## Task to complete
Using the listing below, report all lines holding the word "reflexivity".

## Recorded information

- - - - -

Lemma produce_returns_own_offset_witness :
  (exists o, has_offset (ps_store sample_acknowledged) (sample_call (Some (Ok 7))) o /\ 7 = o) /\
  forall id' c', ps_calls sample_acknowledged !! id' = Some c' ->
    pc_handle c' = mkResultHandle 0 0%nat -> id' = 1%nat.
Proof.
  apply (produce_returns_own_offset (fun a => agg_records (agg_state a)) (fun o => o)
           (RecordAggregator_new 2) sample_acknowledged 1 (sample_call (Some (Ok 7))) 7
           sample_acknowledged_reachable); reflexivity.
Defined.

(** C30: the producer never panics on its own account: in every reachable state
    the [unwrap] of the current batch, the [expect] of [flush] and the
    [assert!] against a second publication of a result hold. *)
Theorem producer_never_panics {CE A Input Tag D Status}
    `{AI : Aggregator A Input Tag D, DI : StatusDeaggregator D Tag Status, !AggregatorTotal A Input Tag D}
    a (s : psystem CE A Input Tag D Status) :
  preachable a s ->
  (forall data p, fst (fst (ProducerInner_try_push data (ps_inner s) (ps_store s))) <> Panic p) /\
  (forall token p, fst (fst (ProducerInner_flush token (ps_inner s) (ps_store s))) <> Panic p) /\
  (forall tid t answer, tasks (ps_store s) !! tid = Some t -> task_answer t = None ->
     exists h, complete_task tid t answer (ps_store s) = Ok h).
Proof.
  intros Hr. apply live_reachable in Hr as L. destruct (lv_calls _ L) as (b & I & _).
  split; [|split].
  - intros data. destruct (ProducerInner_try_push data (ps_inner s) (ps_store s)) as [[r inner] h] eqn:Hp.
    by destruct (try_push_pushed _ _ _ _ _ _ _ I Hp) as [_ Hnp].
  - intros token. destruct (ProducerInner_flush token (ps_inner s) (ps_store s)) as [[r inner] h] eqn:Hp.
    by destruct (ProducerInner_flush_inv _ _ _ _ _ _ _ I Hp) as [Hnp _].
  - intros tid t answer Ht Ha. destruct I as (_ & Hst & _).
    destruct (complete_task_inv _ _ _ _ answer Hst Ht Ha) as (h & Hc & _). eauto.
Qed.

Lemma producer_never_panics_witness :
  exists h, complete_task 0 (mkFlushTask [sample_record 1] RecordDeaggregator 0 None) (Ok [7])
              (ps_store sample_flushed) = Ok h.
Proof.
  apply (producer_never_panics (RecordAggregator_new 2) sample_flushed sample_flushed_reachable); reflexivity.
Defined.

(** A linger flushes its own batch and no other.  As long as fewer than
    2^64 batches were started, the token of a linger is the flush clock exactly
    when the batch of its call is the current one: then its expiry flushes that
    batch, like a manual flush; otherwise its expiry changes nothing. *)
Theorem linger_flushes_own_batch {CE A Input Tag D Status}
    `{AI : Aggregator A Input Tag D, DI : StatusDeaggregator D Tag Status, !AggregatorTotal A Input Tag D}
    a (s : psystem CE A Input Tag D Status) id token c :
  preachable a s -> zlen (cells (ps_store s)) <= 2 ^ 64 ->
  ps_lingers s !! id = Some token -> ps_calls s !! id = Some c ->
  exists b, batch_builder (ps_inner s) = Some b /\
    ProducerInner_flush (Some token) (ps_inner s) (ps_store s) =
      if decide (receiver (pc_handle c) = results b)
      then ProducerInner_flush None (ps_inner s) (ps_store s)
      else (Ok tt, ps_inner s, ps_store s).
Proof.
  intros Hr Hlen Hid Hc. apply live_reachable in Hr as L.
  destruct (lv_calls _ L) as (b & (Hb & Hst & Hclk) & Hcalls). exists b. split; [done|].
  destruct (Hcalls _ _ Hc) as [Hle _]. pose proof (st_cur _ _ Hst) as [Hcur _].
  pose proof (lv_token _ L _ _ _ Hid Hc) as ->. unfold ProducerInner_flush. rewrite Hclk.
  unfold wrap_unsigned, zlen in *. rewrite !Z.mod_small by lia.
  case_decide as Heq; case_match eqn:Hz; try done.
  - apply negb_true_iff, Z.eqb_neq in Hz. lia.
  - apply negb_false_iff, Z.eqb_eq in Hz. lia.
Qed.

Lemma linger_flushes_own_batch_witness :
  exists b, batch_builder (ps_inner sample_flushed) = Some b /\
    ProducerInner_flush (CE:=unit) (Some 0) (ps_inner sample_flushed) (ps_store sample_flushed) =
      if decide (0%nat = results b)
      then ProducerInner_flush None (ps_inner sample_flushed) (ps_store sample_flushed)
      else (Ok tt, ps_inner sample_flushed, ps_store sample_flushed).
Proof.
  apply (linger_flushes_own_batch (RecordAggregator_new 2) sample_flushed 1 0 (sample_call None)
           sample_flushed_reachable); [vm_compute; congruence|reflexivity..].
Defined.

(** [flush] waits for every write that it should: each task that still runs
    when [flush] has started its own, and that no other call of [flush] took
    before, is among the tasks it waits for. *)
Theorem flush_waits_for_running_writes {CE A Input Tag D Status}
    `{AI : Aggregator A Input Tag D, DI : StatusDeaggregator D Tag Status, !AggregatorTotal A Input Tag D}
    a (s : psystem CE A Input Tag D Status) outstanding inner h tid t :
  preachable a s -> BatchProducer_flush (ps_inner s) (ps_store s) = (Ok outstanding, inner, h) ->
  tasks h !! tid = Some t -> task_answer t = None -> tid ∉ ps_taken s ->
  tid ∈ outstanding.
Proof. intros Hr Hf. apply live_reachable in Hr. apply (live_manual_flush s _ _ _ Hr Hf). Qed.

Lemma flush_waits_for_running_writes_witness : 0%nat ∈ [0%nat].
Proof.
  apply (flush_waits_for_running_writes (RecordAggregator_new 2) sample_pushed [0%nat]
           (ps_inner sample_flushed) (ps_store sample_flushed) 0
           (mkFlushTask [sample_record 1] RecordDeaggregator 0 None) sample_pushed_reachable);
    [reflexivity..|apply not_elem_of_nil].
Defined.

(** A second [flush] does not wait for what the first one waits for: the
    writes that a call of [flush] took still run, and a call of [flush] that
    comes before they end has none of them among the tasks it waits for. *)
Theorem second_flush_does_not_wait {CE A Input Tag D Status}
    `{AI : Aggregator A Input Tag D, DI : StatusDeaggregator D Tag Status, !AggregatorTotal A Input Tag D}
    a (s : psystem CE A Input Tag D Status) out1 inner1 h1 out2 inner2 h2 tid t :
  preachable a s -> BatchProducer_flush (ps_inner s) (ps_store s) = (Ok out1, inner1, h1) ->
  BatchProducer_flush inner1 h1 = (Ok out2, inner2, h2) ->
  tid ∈ out1 -> tasks h1 !! tid = Some t -> task_answer t = None ->
  tasks h2 !! tid = Some t /\ tid ∉ out2.
Proof.
  intros Hr Hf1 Hf2 Hin Ht Ha. apply live_reachable in Hr as L.
  pose proof (live_manual_flush s _ _ _ L Hf1) as [L1 _].
  assert (Hp1 : pending_flushes inner1 = []).
  { revert Hf1. unfold BatchProducer_flush. by repeat case_match; intros [= <- <- <-]. }
  destruct (lv_calls _ L1) as (b & I & _). simpl in I. revert Hf2. unfold BatchProducer_flush.
  destruct (ProducerInner_flush None inner1 h1) as [[[u|e|p] inner3] h3] eqn:Hf; intros [= <- <- <-].
  destruct (ProducerInner_flush_inv _ _ _ _ _ _ _ I Hf) as [_ [(_ & _ & _ & tk & [=] & _)|(_ & b' & Hfl)]].
  destruct Hfl as [_ _ _ _ Honly Htasks]. split.
  - destruct Htasks as [(e & _ & ->)|(recs & d & _ & ->)]; [done|by apply lookup_app_l_Some].
  - intros [Hin2|[-> _]]%Honly; [rewrite Hp1 in Hin2; by apply not_elem_of_nil in Hin2|].
    apply lookup_lt_Some in Ht. lia.
Qed.

Lemma second_flush_does_not_wait_witness :
  tasks (ps_store sample_flushed ) !! 0%nat = Some (mkFlushTask [sample_record 1] RecordDeaggregator 0 None) /\
  0%nat ∉ @nil nat.
Proof.
  apply (second_flush_does_not_wait (RecordAggregator_new 2) sample_pushed [0%nat]
           (ps_inner sample_flushed) (ps_store sample_flushed) []
           (mkProducerInner (Some (mkBatchBuilder (RecordAggregator_new 2) 2)) 2 false [])
           (mkStore [None; Some (Ok (Ok (mkAggregatedStatus [] RecordDeaggregator))); None]
              [mkFlushTask [sample_record 1] RecordDeaggregator 0 None]) 0
           (mkFlushTask [sample_record 1] RecordDeaggregator 0 None) sample_pushed_reachable);
    [reflexivity..|apply list_elem_of_singleton; reflexivity|reflexivity|reflexivity].
Defined.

- - - - -

## Your solution
           sample_acknowledged_reachable); reflexivity.
  apply (producer_never_panics (RecordAggregator_new 2) sample_flushed sample_flushed_reachable); reflexivity.
           sample_flushed_reachable); [vm_compute; congruence|reflexivity..].
    [reflexivity..|apply not_elem_of_nil].
    [reflexivity..|apply list_elem_of_singleton; reflexivity|reflexivity|reflexivity].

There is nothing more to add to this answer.